» Task to carry out:
Each record below must be retyped exactly, with nothing left out.

[Source records]

(** One run of the program from a fresh process: [sys.exit(main(argv))].
    An exception that leaves [main], which only the handler can raise,
    ends the process with status 1, like every exception nothing
    catches. *)
Definition run (w : world) (argv : list str) : result Z * effects :=
  match main w argv (Effects [] []) with
  | (Ok status, st) => (Ok status, st)
  | (Err _, st) => (Ok 1%Z, st)
  end.

End Helper.

(** * Reference definitions

    What the properties below compare the code with. *)

(** What [fsemic] does, read off its two replacements: a colon gets a
    backslash unless one stands before it already. *)
Fixpoint escape_colons (escaped : bool) (s : str) : str :=
  match s with
  | [] => []
  | c :: t =>
      if (c =? colon)%N
      then (if escaped then [colon] else [backslash; colon])
             ++ escape_colons false t
      else c :: escape_colons (c =? backslash)%N t
  end.

(** The number a list of digits stands for, least significant first. *)
Fixpoint value_le (b : N) (l : list N) : N :=
  match l with
  | [] => 0%N
  | d :: t => (d + b * value_le b t)%N
  end.

(** Digits below [b], at least one, and no zero in the top place of a
    numeral of several digits. *)
Fixpoint canonical (b : N) (l : list N) : Prop :=
  match l with
  | [] => False
  | d :: t =>
      (d < b)%N /\
      match t with
      | [] => True
      | _ :: _ => canonical b t /\ existsb (fun x => negb (x =? 0)%N) t = true
      end
  end.

(** [s.zfill(w)]-like padding with zero digits on the left. *)
Definition zero_pad (w : nat) (s : str) : str :=
  repeat (digit_char 0) (w - List.length s) ++ s.

(** A C-style octal literal: a zero digit, then the octal numeral of [n]
    padded to three digits. *)
Definition octal_literal (n : N) : str :=
  lit "0" ++ zero_pad 3 (numeral 8 n).

(** ** A runtime to run the model on

    No floats; a stream holds a document that is decoded already; [repr]
    and the formatting of exceptions are plain stand-ins, a [ValueError]
    being formatted as one string, its name, its text and a newline; the
    limit of [int] is the default of 4300 digits, and standard output
    encodes UTF-8 with the handler [strict]. *)

Definition sample_repr (x : json Empty_set) : str :=
  match x with
  | JNull => lit "None"
  | JBool b => if b then lit "True" else lit "False"
  | JInt z => str_of_int z
  | JFloat f => match f with end
  | JStr s => [squote] ++ s ++ [squote]
  | JArr _ => lit "[...]"
  | JObj _ => lit "{...}"
  end.

Definition sample_format (e : exn) : list str :=
  match e with
  | ValueError msg => [lit "ValueError: " ++ msg ++ [newline]]
  | KeyError key => [lit "KeyError: " ++ sample_repr (JStr key) ++ [newline]]
  | TypeError => [lit "TypeError" ++ [newline]]
  | AttributeError => [lit "AttributeError" ++ [newline]]
  | OverflowError => [lit "OverflowError" ++ [newline]]
  | OSError path => [lit "OSError: " ++ path ++ [newline]]
  | JSONDecodeError msg => [lit "JSONDecodeError: " ++ msg ++ [newline]]
  | UnicodeEncodeError _ =>
      [lit "UnicodeEncodeError: surrogates not allowed" ++ [newline]]
  end.

(** The code points UTF-8 has no encoding for. *)
Definition is_surrogate (c : char) : bool :=
  (55296 <=? c)%N && (c <=? 57343)%N.

Definition sample_runtime : Runtime := {|
  float := Empty_set;
  float_truth := fun f => match f with end;
  int_of_float := fun f => match f with end;
  int_non_ascii := fun s => Err (ValueError s);
  int_max_str_digits := 4300;
  scalar_eqb := fun _ _ => false;
  repr := sample_repr;
  content := json Empty_set;
  json_load := fun c => Ok c;
  format_exception_only := sample_format;
  stdout_encodes := fun c => negb (is_surrogate c)
|}.
Lemma _update_child_list_guarantee env names w :
  exists tr s' h',
    snd (_update_child_list decode env names w) =
      add_trace tr (with_self s' (with_heap h' w))
    /\ Forall from_handler tr
    /\ handler_guarantee decode w s' h'.
Proof.
  destruct (_update_child_list_effect env names w)
    as (tr & m' & s' & Heq & Hs' & Htr & _).
  exists tr, s', (<[fresh (dom (heap w)) := m']> (heap w)).
  split; [done|]. split; [done|].
  assert (Hold : forall l, l ∈ dom (heap w) ->
            <[fresh (dom (heap w)) := m']> (heap w) !! l = heap w !! l).
  { intros l Hl. rewrite lookup_insert_ne; [done|].
    intros <-. by apply (is_fresh (dom (heap w))). }
  destruct Hs' as [->| ->]; repeat split; try done; simpl.
  - by right.
  - by left.
  - by right.
  - right. rewrite lookup_insert_eq. by eexists.
Qed.

Lemma stable_data_handler (I : @World value -> Prop) env st :
  stable decode I -> preserves I (_update_root_data decode env None st).
Proof.
  intros HI w Hw.
  destruct (_update_root_data_guarantee env st w) as (tr & s' & h' & -> & Htr & HG).
  by apply HI.
Qed.

Lemma stable_child_handler (I : @World value -> Prop) env names :
  stable decode I -> preserves I (_update_child_list decode env names).
Proof.
  intros HI w Hw.
  destruct (_update_child_list_guarantee env names w) as (tr & s' & h' & -> & Htr & HG).
  by apply HI.
Qed.

Lemma stable_stat_guards_data :
  decode None = None -> stable decode stat_guards_data.
Proof.
  intros Hdec w tr s' h' Hw _ (_ & _ & _ & _ & Hd & _) Hnone. simpl in *.
  destruct (Hd Hnone) as [->|[-> Hold]]; [done | by apply Hw].
Qed.

Lemma stable_children_allocated : stable decode children_allocated.
Proof.
  intros w tr s' h' Hw _ (_ & _ & _ & _ & _ & Hold & Hc).
  unfold children_allocated in *; simpl.
  destruct Hc as [->|Hc]; [|done].
  rewrite Hold; [done|]. by apply elem_of_dom.
Qed.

» Result:
(** One run of the program from a fresh process: [sys.exit(main(argv))].
    An exception that leaves [main], which only the handler can raise,
    ends the process with status 1, like every exception nothing
    catches. *)
Definition run (w : world) (argv : list str) : result Z * effects :=
  match main w argv (Effects [] []) with
  | (Ok status, st) => (Ok status, st)
  | (Err _, st) => (Ok 1%Z, st)
  end.

End Helper.

(** * Reference definitions

    What the properties below compare the code with. *)

(** What [fsemic] does, read off its two replacements: a colon gets a
    backslash unless one stands before it already. *)
Fixpoint escape_colons (escaped : bool) (s : str) : str :=
  match s with
  | [] => []
  | c :: t =>
      if (c =? colon)%N
      then (if escaped then [colon] else [backslash; colon])
             ++ escape_colons false t
      else c :: escape_colons (c =? backslash)%N t
  end.

(** The number a list of digits stands for, least significant first. *)
Fixpoint value_le (b : N) (l : list N) : N :=
  match l with
  | [] => 0%N
  | d :: t => (d + b * value_le b t)%N
  end.

(** Digits below [b], at least one, and no zero in the top place of a
    numeral of several digits. *)
Fixpoint canonical (b : N) (l : list N) : Prop :=
  match l with
  | [] => False
  | d :: t =>
      (d < b)%N /\
      match t with
      | [] => True
      | _ :: _ => canonical b t /\ existsb (fun x => negb (x =? 0)%N) t = true
      end
  end.

(** [s.zfill(w)]-like padding with zero digits on the left. *)
Definition zero_pad (w : nat) (s : str) : str :=
  repeat (digit_char 0) (w - List.length s) ++ s.

(** A C-style octal literal: a zero digit, then the octal numeral of [n]
    padded to three digits. *)
Definition octal_literal (n : N) : str :=
  lit "0" ++ zero_pad 3 (numeral 8 n).

(** ** A runtime to run the model on

    No floats; a stream holds a document that is decoded already; [repr]
    and the formatting of exceptions are plain stand-ins, a [ValueError]
    being formatted as one string, its name, its text and a newline; the
    limit of [int] is the default of 4300 digits, and standard output
    encodes UTF-8 with the handler [strict]. *)

Definition sample_repr (x : json Empty_set) : str :=
  match x with
  | JNull => lit "None"
  | JBool b => if b then lit "True" else lit "False"
  | JInt z => str_of_int z
  | JFloat f => match f with end
  | JStr s => [squote] ++ s ++ [squote]
  | JArr _ => lit "[...]"
  | JObj _ => lit "{...}"
  end.

Definition sample_format (e : exn) : list str :=
  match e with
  | ValueError msg => [lit "ValueError: " ++ msg ++ [newline]]
  | KeyError key => [lit "KeyError: " ++ sample_repr (JStr key) ++ [newline]]
  | TypeError => [lit "TypeError" ++ [newline]]
  | AttributeError => [lit "AttributeError" ++ [newline]]
  | OverflowError => [lit "OverflowError" ++ [newline]]
  | OSError path => [lit "OSError: " ++ path ++ [newline]]
  | JSONDecodeError msg => [lit "JSONDecodeError: " ++ msg ++ [newline]]
  | UnicodeEncodeError _ =>
      [lit "UnicodeEncodeError: surrogates not allowed" ++ [newline]]
  end.

(** The code points UTF-8 has no encoding for. *)
Definition is_surrogate (c : char) : bool :=
  (55296 <=? c)%N && (c <=? 57343)%N.

Definition sample_runtime : Runtime := {|
  float := Empty_set;
  float_truth := fun f => match f with end;
  int_of_float := fun f => match f with end;
  int_non_ascii := fun s => Err (ValueError s);
  int_max_str_digits := 4300;
  scalar_eqb := fun _ _ => false;
  repr := sample_repr;
  content := json Empty_set;
  json_load := fun c => Ok c;
  format_exception_only := sample_format;
  stdout_encodes := fun c => negb (is_surrogate c)
|}.
Lemma _update_child_list_guarantee env names w :
  exists tr s' h',
    snd (_update_child_list decode env names w) =
      add_trace tr (with_self s' (with_heap h' w))
    /\ Forall from_handler tr
    /\ handler_guarantee decode w s' h'.
Proof.
  destruct (_update_child_list_effect env names w)
    as (tr & m' & s' & Heq & Hs' & Htr & _).
  exists tr, s', (<[fresh (dom (heap w)) := m']> (heap w)).
  split; [done|]. split; [done|].
  assert (Hold : forall l, l ∈ dom (heap w) ->
            <[fresh (dom (heap w)) := m']> (heap w) !! l = heap w !! l).
  { intros l Hl. rewrite lookup_insert_ne; [done|].
    intros <-. by apply (is_fresh (dom (heap w))). }
  destruct Hs' as [->| ->]; repeat split; try done; simpl.
  - by right.
  - by left.
  - by right.
  - right. rewrite lookup_insert_eq. by eexists.
Qed.

Lemma stable_data_handler (I : @World value -> Prop) env st :
  stable decode I -> preserves I (_update_root_data decode env None st).
Proof.
  intros HI w Hw.
  destruct (_update_root_data_guarantee env st w) as (tr & s' & h' & -> & Htr & HG).
  by apply HI.
Qed.

Lemma stable_child_handler (I : @World value -> Prop) env names :
  stable decode I -> preserves I (_update_child_list decode env names).
Proof.
  intros HI w Hw.
  destruct (_update_child_list_guarantee env names w) as (tr & s' & h' & -> & Htr & HG).
  by apply HI.
Qed.

Lemma stable_stat_guards_data :
  decode None = None -> stable decode stat_guards_data.
Proof.
  intros Hdec w tr s' h' Hw _ (_ & _ & _ & _ & Hd & _) Hnone. simpl in *.
  destruct (Hd Hnone) as [->|[-> Hold]]; [done | by apply Hw].
Qed.

Lemma stable_children_allocated : stable decode children_allocated.
Proof.
  intros w tr s' h' Hw _ (_ & _ & _ & _ & _ & Hold & Hc).
  unfold children_allocated in *; simpl.
  destruct Hc as [->|Hc]; [|done].
  rewrite Hold; [done|]. by apply elem_of_dom.
Qed.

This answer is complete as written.